L'avrete visto, si chiamano Bill Murray, Sharon Stone o Jessica Lange, Frances Conroy o Tilda Swinton. Ma la galleria non è quella della facile rivisitazione/celebrazione di quei miti che ti potevi anche aspettare. Piuttosto di un tragitto che si muta in un gioco ben rodato di scatole cinesi. Ad ognuna di esse corrisponde un ambiente diverso (divertito) che la scenografia compone con notevole sapienza. Subito si sommano una dominante cromatica, e le musiche percepiscono l’immagine (interiore) fino a comporre una serie (gentile) di ritratti psicologici.
C'è da sempre il tocco alla Jarmusch (sguardi, atmosfere, emozioni trattenute): ma dopo "Dead Man", c'era un prima e un dopo di quel capolavoro mancato. Quello di un regista che dopo aver osservato l'estetica americana dall'esterno, si era messo ad analizzare finalmente il paese ed i propri abitanti. Con un'umanità che gli credevamo estranea. E basta allora quel suo modo di far galleggiare una sublime Sharon Stone nella trasparenza sensuale dei suoi bicchieri di vino rosé, per spedire nel mondo dei sogni quello che era soltanto il giochino incantato (dell'assurdo).
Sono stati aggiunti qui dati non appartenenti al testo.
(** ** Revisions *)

Definition indexed (m : gmap Z WorkerReceipt) : Prop :=
  ∀ k r, m !! k = Some r → rc_revision r = k.

Lemma index_revisions_spec m l :
  indexed m →
  match index_revisions m l with
  | Some m' => ∀ k r, m' !! k = Some r ↔ m !! k = Some r ∨ (r ∈ l ∧ rc_revision r = k)
  | None => ∃ r1 r2, r1 ≠ r2 ∧ rc_revision r1 = rc_revision r2 ∧ r2 ∈ l
              ∧ (r1 ∈ l ∨ m !! rc_revision r1 = Some r1)
  end.
Proof.
  revert m. induction l as [|r l IH]; intros m Hm; simpl.
  { intros k x. set_solver. }
  assert (indexed (<[rc_revision r:=r]> m)) as Hm'.
  { intros k x. rewrite lookup_insert. case_decide; [|apply Hm]. by intros [= <-]. }
  assert (m !! rc_revision r = None ∨ m !! rc_revision r = Some r →
    match index_revisions (<[rc_revision r:=r]> m) l with
    | Some m' => ∀ k x, m' !! k = Some x ↔ m !! k = Some x ∨ (x ∈ r :: l ∧ rc_revision x = k)
    | None => ∃ r1 r2, r1 ≠ r2 ∧ rc_revision r1 = rc_revision r2 ∧ r2 ∈ r :: l
                ∧ (r1 ∈ r :: l ∨ m !! rc_revision r1 = Some r1)
    end) as Hgo.
  { intros Hfree. specialize (IH _ Hm'). destruct (index_revisions _ l) as [m'|].
    - intros k x. rewrite IH, lookup_insert, elem_of_cons.
      destruct (decide (rc_revision r = k)) as [<-|]; [|naive_solver].
      split; [naive_solver|]. intros [Hx|[[->|Hx] Hk]]; [|by left|by right].
      left. destruct Hfree as [Hf|Hf]; rewrite Hf in Hx; naive_solver.
    - destruct IH as (r1 & r2 & Hne & Hrev & H2 & H1). exists r1, r2.
      split_and!; [done|done|by right|]. destruct H1 as [H1|H1]; [left; by right|].
      rewrite lookup_insert in H1. case_decide; [|by right]. left. simplify_eq. by left. }
  destruct (m !! rc_revision r) as [prior|] eqn:E; [|by apply Hgo; left].
  case_bool_decide as Hp; simpl; [subst prior; by apply Hgo; right|].
  exists prior, r. pose proof (Hm _ _ E) as Hr. split_and!; [done|done|by left|]. right. by rewrite Hr.
Qed.

Lemma index_revisions_empty l :
  match index_revisions ∅ l with
  | Some m => indexed m ∧ (∀ r, m !! rc_revision r = Some r ↔ r ∈ l)
              ∧ ∀ r1 r2, r1 ∈ l → r2 ∈ l → rc_revision r1 = rc_revision r2 → r1 = r2
  | None => ∃ r1 r2, r1 ∈ l ∧ r2 ∈ l ∧ r1 ≠ r2 ∧ rc_revision r1 = rc_revision r2
  end.
Proof.
  assert (indexed ∅) as H0 by (intros k r; by rewrite lookup_empty).
  pose proof (index_revisions_spec ∅ l H0) as H. clear H0.
  destruct (index_revisions ∅ l) as [m|].
  - assert (∀ k r, m !! k = Some r ↔ r ∈ l ∧ rc_revision r = k) as Hm.
    { intros k r. rewrite H, lookup_empty. naive_solver. }
    split_and!.
    + intros k r. rewrite Hm. by intros [_ ?].
    + intros r. rewrite Hm. naive_solver.
    + intros r1 r2 H1 H2 E. pose proof (proj2 (Hm _ _) (conj H1 eq_refl)) as E1.
      pose proof (proj2 (Hm _ _) (conj H2 eq_refl)) as E2. rewrite E in E1. congruence.
  - destruct H as (r1 & r2 & ? & ? & ? & [?|?]); [naive_solver|by rewrite lookup_empty in *].
Qed.

Section Ordered.
Context (m : gmap Z WorkerReceipt) (Hm : indexed m).

Lemma ordered_elem r : r ∈ ordered_receipts m ↔ m !! rc_revision r = Some r.
Proof.
  unfold ordered_receipts. rewrite list_elem_of_omap. setoid_rewrite sort_by_Permutation.
  setoid_rewrite list_elem_of_fmap. split.
  - intros (k & _ & Hk). by rewrite (Hm _ _ Hk).
  - intros Hr. exists (rc_revision r). split; [|done]. exists (rc_revision r, r). split; [done|].
    by apply elem_of_map_to_list.
Qed.

Lemma ordered_sorted :
  StronglySorted (λ a b, rc_revision a <= rc_revision b) (ordered_receipts m).
Proof.
  unfold ordered_receipts. pose proof (sort_by_sorted Z.leb ((map_to_list m).*1)) as Hs.
  induction Hs as [|k l _ IH Hk]; simpl; [constructor|].
  destruct (m !! k) as [r|] eqn:E; [|done]. constructor; [done|].
  apply Forall_forall. intros x (k' & Hk' & Hx)%list_elem_of_omap.
  rewrite Forall_forall in Hk. specialize (Hk _ Hk'). apply Z.leb_le in Hk.
  by rewrite (Hm _ _ E), (Hm _ _ Hx).
Qed.

Lemma watermarks_sorted l :
  watermark_drops l = false →
  StronglySorted (λ a b, rc_output_watermark a <= rc_output_watermark b) l.
Proof.
  intros H. apply Sorted_StronglySorted; [intros a b c ? ?; lia|].
  induction l as [|a [|b l] IH]; [constructor|by repeat constructor|].
  simpl in H. to_prop. constructor; [by apply IH|]. by constructor.
Qed.
End Ordered.

(** ** Reconciliation *)

Lemma first_reason_none l current :
  first_authority_reason l current = None ↔
  ∀ r, r ∈ l → WorkerReceipt_authority_binding r = AuthorityLease_binding current.
Proof.
  unfold first_authority_reason. setoid_rewrite <-receipt_authority_none.
  induction l as [|r l IH]; simpl; [split; [by intros _ r ?%elem_of_nil|done]|].
  destruct (_receipt_authority_reason r current) eqn:E; simpl.
  - split; [done|]. intros H. specialize (H r ltac:(by left)). congruence.
  - rewrite IH. setoid_rewrite elem_of_cons. naive_solver.
Qed.

(** The evidence for one selected receipt: every receipt with the key belongs to
    the requested operation and the current authority, names one worker and one
    remote job, does not contradict another of its revision, and is not newer
    than the selected one. *)
Record resolved (request : ReceiptReconciliationRequest) (current : AuthorityLease)
    (values : list WorkerReceipt) (selected : WorkerReceipt) : Prop := {
  rs_selected : selected ∈ values ∧ rc_cluster_id selected = rq_cluster_id request
    ∧ rc_idempotency_key selected = rq_idempotency_key request;
  rs_identity : ∀ r, r ∈ same_key_of request values →
    rc_client_id r = rq_client_id request ∧ rc_operation_id r = rq_operation_id request
    ∧ rc_request_digest r = rq_request_digest request;
  rs_operation : ∀ r, r ∈ same_operation_of request values →
    rc_idempotency_key r = rq_idempotency_key request;
  rs_authority : ∀ r, r ∈ same_key_of request values →
    WorkerReceipt_authority_binding r = AuthorityLease_binding current;
  rs_job : ∀ r, r ∈ same_key_of request values →
    WorkerReceipt_receipt_identity r = WorkerReceipt_receipt_identity selected;
  rs_revisions : ∀ r1 r2, r1 ∈ same_key_of request values → r2 ∈ same_key_of request values →
    rc_revision r1 = rc_revision r2 → r1 = r2;
  rs_latest : ∀ r, r ∈ same_key_of request values →
    rc_revision r <= rc_revision selected
    ∧ rc_output_watermark r <= rc_output_watermark selected
}.

Lemma plan_available request selected n d :
  ReconciliationDecision_available (plan_selected request selected n d) = true →
  rx_receipt (plan_selected request selected n d) = Some selected
  ∧ rq_last_seen_revision request <= rc_revision selected
  ∧ (rx_disposition (plan_selected request selected n d) = RESUME
     ↔ rc_state selected ∈ [PENDING; CLAIMED; RUNNING])
  ∧ (rx_disposition (plan_selected request selected n d) = REPLAY
     ↔ WorkerReceiptState_terminal (rc_state selected) = true).
Proof.
  unfold plan_selected. destruct (Z.ltb_spec (rc_revision selected) (rq_last_seen_revision request));
    [done|].
  destruct (rc_state selected) eqn:Es; simpl; intros Ha; try done;
    (split; [done|]; split; [done|]; split; split; intros Hx; try done; set_solver).
Qed.

Lemma reconcile_values_available request current values :
  ReconciliationDecision_available (reconcile_values request current values) = true →
  ∃ selected m,
    resolved request current values selected
    ∧ index_revisions ∅ (same_key_of request values) = Some m
    ∧ reconcile_values request current values
      = plan_selected request selected (zlen (same_key_of request values))
          (zlen (same_key_of request values) - Z.of_nat (size m)).
Proof.
  unfold reconcile_values. intros H.
  destruct (existsb _ (same_key_of request values)) eqn:E1; [by destruct (existsb _ _) in H|].
  destruct (existsb _ (same_operation_of request values)) eqn:E2; [done|].
  destruct (length (same_key_of request values) =? 0)%nat eqn:E3; [done|].
  destruct (first_authority_reason _ _) eqn:E4; [done|].
  destruct (length (remove_dups _) =? 1)%nat eqn:E5; [|done]. cbn [negb] in H |- *.
  pose proof (index_revisions_empty (same_key_of request values)) as Hidx.
  destruct (index_revisions ∅ _) as [m|]; [|done].
  destruct Hidx as (Hix & Hin & Huniq).
  destruct (watermark_drops _) eqn:E6; [done|].
  destruct (last (ordered_receipts m)) as [selected|] eqn:E7; [|done].
  exists selected, m. split_and!; [|done|done]. clear H.
  assert (selected ∈ same_key_of request values) as Hsel.
  { apply Hin, ordered_elem; [done|]. by apply last_Some_elem_of. }
  pose proof Hsel as Hsel'. unfold same_key_of in Hsel'. apply elem_of_list_filter in Hsel' as [Hv Hk].
  apply andb_true_iff in Hk as [Hk1 Hk2]. apply String.eqb_eq in Hk1, Hk2.
  rewrite existsb_false in E1, E2. split.
  - done.
  - intros r Hr. specialize (E1 r Hr). to_prop.
    repeat match goal with H : String.eqb _ _ = true |- _ => apply String.eqb_eq in H end. done.
  - intros r Hr. specialize (E2 r Hr). by apply negb_false_iff, String.eqb_eq in E2.
  - by apply first_reason_none.
  - intros r Hr. destruct (same_key_of request values) as [|x l]; [done|].
    rewrite fmap_cons, remove_dups_one in E5.
    assert (∀ y, y ∈ x :: l → WorkerReceipt_receipt_identity y = WorkerReceipt_receipt_identity x) as Hall.
    { intros y [->|Hy]%elem_of_cons; [done|]. by apply E5, list_elem_of_fmap_2. }
    by rewrite (Hall r), (Hall selected).
  - done.
  - intros r Hr. apply Hin, ordered_elem in Hr; [|done].
    split; [destruct (sorted_last _ _ _ _ (ordered_sorted m Hix) E7 Hr) as [Heq|?]
           |destruct (sorted_last _ _ _ _ (watermarks_sorted _ E6) E7 Hr) as [Heq|?]];
      [rewrite Heq; lia|done|rewrite Heq; lia|done].
Qed.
In un film nel quale ci si sorprende ad osservare anche il paesaggio che sfila ai bordi dell'autostrada, a Jarmusch basta un fiore che appassisce, un treno dimenticato sui binari, le bolle nel bicchiere di champagne, i resti del pollo che ci ricordano che la festa è finita, per fare di "Broken Flowers" una "suspence" dell'anima. Sospesa nel tempo; ma di un tempo che non è più lo stesso, né passato né futuro.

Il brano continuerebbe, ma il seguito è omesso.